Éric et moi, vous ne le croirez pas, avons écouté 'SCOOP' (une série connue au Québec, à cette époque) en espagnol! Je n'oublierai jamais lorsque mon compagnon de voyage me déclara avec son humour habituel que c'était la première fois qu'il comprenait ce qui disait le comédien, Roy Dupuis, pas particulièrement reconnu pour sa bonne diction, au début de sa carrière, du moins. Mais le choc que nous avons eu: sur cet appareil antique, minuscule et en noir et blanc, se glisse tout de même, sournoisement, le rêve américain! Que diriez-vous d'être assis dans une cabane qui tient à peine debout, assis sur des chaises sans recouvrements, en regardant Monsieur et Madame DYNASTIE (parlant espagnol, bien sûr) se pavaner dans leur château de trente-cinq pièces avec piscine et patio aussi vastes qu'une rue du barrio, habillés comme des reines et des rois?! Éric et moi, bouches bées, essayions de comprendre ce qui pouvait bien se passer dans le coeur de nos hôtes devant un tel étalage d'opulence, à des millions d'années-lumière de leur réalité... Cruel, non? Mais cela demeurait leur choix de regarder ce feuilleton. La colle, la télé, la radio AM à tue-tête du petit matin jusqu'au soir, tout cela constitue au fond le même réflexe, en partie inconscient, de se 'geler' pour fuir une réalité intolérable. Nous, nous savions que nous allions bientôt quitter. Mais pour eux...quel avenir possible?

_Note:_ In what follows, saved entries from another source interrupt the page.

(** Bytes that arrive at a connection that reads no more. *)
Lemma decoded_more requests c received more :
  state_ c <> Active -> decoded requests c received -> decoded requests c (received ++ more).
Proof. intros Hst (fed & Hp & _ & HP). exists fed. split_and!; [by apply prefix_app_r|done|done]. Qed.

Lemma decoded_feed requests c received capacity data st feed :
  stream_ok c -> state_ c = Active -> stream_held (frame_stream_ c) + len data < 2 ^ 64 ->
  decoded requests c received -> FeedBytes capacity (frame_stream_ c) data = Some (st, feed) ->
  feed_closed_ feed = stream_closed_ st /\
  Parses (limits_of c) (received ++ data) (requests ++ batch_list (requests_ feed)) (stream_readable st) (stream_closed_ st).
Proof.
  intros [Hwf Hlim] Hact Hsz (fed & _ & Ha & HP) Hf. destruct (Ha Hact) as [-> Hopen].
  destruct (FeedBytes_open capacity (frame_stream_ c) data Hwf Hopen Hsz) as (st' & feed' & Ef & _ & _ & Hc & _ & _ & HP').
  rewrite Hf in Ef. injection Ef as <- <-. split; [done|]. rewrite Hlim in HP'. rewrite Hopen in HP.
  by eapply Parses_app.
Qed.

(** *** Steps keep the invariant *)

Lemma quiet_submits_nothing c c' : quiet c c' -> drop (length (submitted_batches c)) (submitted_batches c') = [].
Proof. intros (_ & _ & _ & -> & _). rewrite app_nil_r. by apply drop_all. Qed.

Lemma inv_quiet rest live rest' live' requests replied owed c c' received received' waiting results :
  served_inv rest live requests replied owed (MkServed c received waiting results) ->
  conn_inv rest' live' c' -> quiet c c' -> decoded requests c' received' ->
  served_inv rest' live' requests replied owed (MkServed c' received' waiting results).
Proof.
  intros [] Hinv Hq Hdec. pose proof Hq as (E1 & E2 & E3 & E4 & E5 & Hst). cbn in *.
  rewrite app_nil_r in E5. split; cbn; rewrite ?E1, ?E5, ?app_nil_r; try done.
  - by eapply placed_perm.
  - rewrite E3. lia.
Qed.

(** A receive that decoded [more] requests. *)
Lemma inv_taken rest live requests more replied owed c c' st received data waiting results :
  served_inv rest live requests replied owed (MkServed c received waiting results) ->
  conn_inv rest live c' -> state_ c = Active -> taken more (set_stream st c) c' ->
  decoded (requests ++ more) c' (received ++ data) ->
  exists replied', served_inv rest live (requests ++ more) replied' owed
    (MkServed c' (received ++ data) (waiting ++ drop (length (submitted_batches c)) (submitted_batches c')) results).
Proof.
  intros [] Hinv Hact (batches & rejected & out & He & Hr & Hpre & Hall) Hdec. cbn in *.
  pose proof He as (E1 & E2 & E3 & E4 & E5 & Hst). cbn in *.
  assert (drop (length (submitted_batches c)) (submitted_batches c') = batches) as -> by (rewrite E4; by apply drop_app_length).
  exists (replied ++ rejected). destruct si_placed0 as [_ Hperm]. specialize (Hperm Hact).
  assert (Hmove : (replied ++ rejected) ++ concat (waiting ++ batches) ++ concat owed
    ≡ₚ (replied ++ concat waiting ++ concat owed) ++ (rejected ++ concat batches)).
  { rewrite concat_app. solve_Permutation. }
  split; cbn; rewrite ?E1, ?E5; try done.
  - by apply replies_app.
  - split; [|intros Ha]; rewrite Hmove, Hperm.
    + destruct Hpre as [lost ->]. apply submseteq_app; [done|]. by apply submseteq_inserts_r.
    + by rewrite Hall.
  - rewrite E3, concat_app, len_app. lia.
Qed.

Lemma inv_event rest live requests replied owed send_ok recv_ok e c c' received waiting results :
  served_inv rest live requests replied owed (MkServed c received waiting results) ->
  io_event e -> enabled e c -> handle send_ok recv_ok e c = Some c' ->
  exists requests' replied', served_inv rest live requests' replied' owed
    (MkServed c' (received ++ event_bytes e)
       (waiting ++ drop (length (submitted_batches c)) (submitted_batches c')) results).
Proof.
  intros Hs Hio He Hh. pose proof (si_conn _ _ _ _ _ _ Hs) as Hinv. cbn in Hinv.
  pose proof (si_decoded _ _ _ _ _ _ Hs) as Hdec. cbn in Hdec.
  destruct (handle_inv rest live send_ok recv_ok e c Hinv He) as (c1 & E1 & Hinv' & Hev).
  rewrite Hh in E1. injection E1 as <-.
  assert (Hquiet : quiet c c' -> event_bytes e = [] -> exists requests' replied',
    served_inv rest live requests' replied' owed (MkServed c' (received ++ event_bytes e)
      (waiting ++ drop (length (submitted_batches c)) (submitted_batches c')) results)).
  { intros Hq ->. exists requests, replied. rewrite (quiet_submits_nothing c c' Hq), !app_nil_r.
    eapply inv_quiet; [done..|]. by eapply decoded_effect. }
  destruct e as [answer result|result|alloc_ok data n|n| |]; cbn in Hh; try done.
  - destruct Hinv as ((Hcfg & Hinf & _) & _ & _ & _ & Hstream & _). destruct He as [Hrp Hsz].
    destruct (OnRecvComplete_taken send_ok recv_ok answer result c c') as [[Hq Hst]|Hfeed]; try done.
    + apply Hcfg.
    + apply Hstream.
    + by intros capacity data ->.
    + exists requests, replied. rewrite (quiet_submits_nothing c c' Hq), app_nil_r.
      eapply inv_quiet; [done..|]. apply decoded_more; [done|]. by eapply decoded_effect.
    + destruct Hfeed as (capacity & data & st & feed & -> & Hact & Hf & Ht & Hcl). cbn [event_bytes].
      destruct (decoded_feed _ _ _ _ _ _ _ Hstream Hact Hsz Hdec Hf) as [Hfc HP].
      destruct (inv_taken rest live requests (batch_list (requests_ feed)) replied owed c c' st received data waiting results)
        as [replied' H]; try done; [|eauto].
      destruct Ht as (batches & rejected & out & (E1 & E2 & _) & _). cbn in E1, E2.
      exists (received ++ data). rewrite E1, E2. split_and!; [done| |done]. intros Ha. split; [done|].
      destruct (stream_closed_ st); [|done]. rewrite (Hcl Hfc) in Ha. done.
  - apply Hquiet; [|done]. by eapply OnSendComplete_quiet.
  - apply Hquiet; [|done]. by eapply BeginDrain_quiet.
  - apply Hquiet; [|done]. by apply frame_quiet, (Close_frame send_ok).
Qed.

Lemma inv_execute rest live requests replied owed id w w' batch before after c received results posted :
  registry_ok ->
  served_inv rest live requests replied owed (MkServed c received (before ++ batch :: after) results) ->
  ExecuteRequestBatchOnWorker id registry (limits_of c) w batch = Some (w', posted) ->
  exists owed', served_inv rest live requests replied owed'
    (MkServed c received (before ++ after) (results ++ posted)).
Proof.
  intros Hreg [] Hx. cbn in *. pose proof (decoded_ids _ _ _ si_decoded0) as Hids.
  rewrite concat_app, concat_cons, !len_app in si_inflight0.
  pose proof si_conn0 as (((Hmax & _) & Hinf & _) & _).
  pose proof (len_nonneg (concat before)). pose proof (len_nonneg (concat after)). pose proof (len_nonneg (concat owed)).
  destruct (Execute_results (limits_of c) id w batch w' posted) as (owed' & <- & Hposted); try done.
  - destruct si_placed0 as [Hsub _]. apply Forall_forall. intros q Hq. rewrite Forall_forall in Hids. apply Hids.
    eapply elem_of_submseteq; [|exact Hsub]. rewrite concat_app, concat_cons. set_solver.
  - lia.
  - exists (owed ++ owed'). split; cbn; try done.
    + by apply Forall2_app.
    + eapply placed_perm; [| |exact si_placed0]; [done|]. rewrite !concat_app, concat_cons. solve_Permutation.
    + rewrite !concat_app, !len_app. lia.
Qed.

(** A posted result can be delivered: it releases requests that are in flight. *)
Lemma inv_enabled rest live requests replied owed alloc_ok r s :
  registry_ok -> served_inv rest live requests replied owed s -> r ∈ sv_results s ->
  len (response_bytes_ r) < 2 ^ 64 -> enabled (result_event alloc_ok r) (sv_conn s).
Proof.
  intros Hreg [] Hr Hlen. pose proof (decoded_ids _ _ _ si_decoded0) as Hids.
  apply list_elem_of_lookup in Hr as [i Hi].
  destruct (Forall2_lookup_r _ _ _ _ _ si_owed0 Hi) as (o & Ho & Hne & Hrel & Hrep).
  apply take_drop_middle in Ho. rewrite <- Ho, concat_app, concat_cons, !len_app in si_inflight0.
  pose proof (len_nonneg (concat (sv_waiting s))). pose proof (len_nonneg (concat (take i owed))).
  pose proof (len_nonneg (concat (drop (S i) owed))). pose proof (len_nonneg o).
  unfold result_event. destruct (encode_failed_ r); cbn; [lia|]. split_and!; [|done|lia|lia].
  apply (replies_nonempty (limits_of (sv_conn s)) o); auto. apply Forall_forall. intros q Hq.
  rewrite Forall_forall in Hids. apply Hids. destruct si_placed0 as [Hsub _]. eapply elem_of_submseteq; [|exact Hsub].
  rewrite <- Ho, !concat_app, concat_cons. set_solver.
Qed.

Parmi les points encourageants: notre groupe a bien apprécié la visite du centre communautaire, plus loin en ville, où on lutte contre la malnutrition des plus jeunes et où l'on travaille à donner une certaine éducation à ceux-ci, puisque sans doute pas d'école accessible pour les enfants du bidonville qui, officiellement...n'existent pas, tout comme leur quartier clandestin... Vous comprenez le cercle vicieux?
Il faut que je vous raconte une activité ludique vécue grâce à ce centre communautaire: la baignade. Une fois par semaine, différents véhicules se remplissent d'enfants et se rendent à une piscine publique située à la marge de la capitale. Nous voilà embarqués dans un camion cube, un enfant sur chaque genou, entassés comme des sardines, roulant rapidement (je n'ai jamais autant prié de ma vie!) vers ce lieu tellement désiré par les jeunes. Nous arrivons enfin et ces derniers se lancent bientôt dans l'eau avec des cris de joie inoubliables. Mais nous sommes pétrifiés sur place: la couleur de l'eau...brune tirant sur le vert. Pas besoin de conseiller aux membres de mon groupe de voyage de ne pas y tremper leur petit orteil... Imaginez les conséquences pour ces baigneurs. La peau. Et l'hépatite, s'ils avalent de ce liquide. Et les bibittes comme l'amibe 'mangeuse de cerveau' (je ne blague pas, elle existe réellement, faites une petite recherche...). Devant nos questions, les responsables du Centre nous assurent que ces jeunes ont développé des anti-corps à force de vivre dans l'indigence. Ouais... Psychologiquement, au moins, cette sortie leur faisait sans doute beaucoup de bien.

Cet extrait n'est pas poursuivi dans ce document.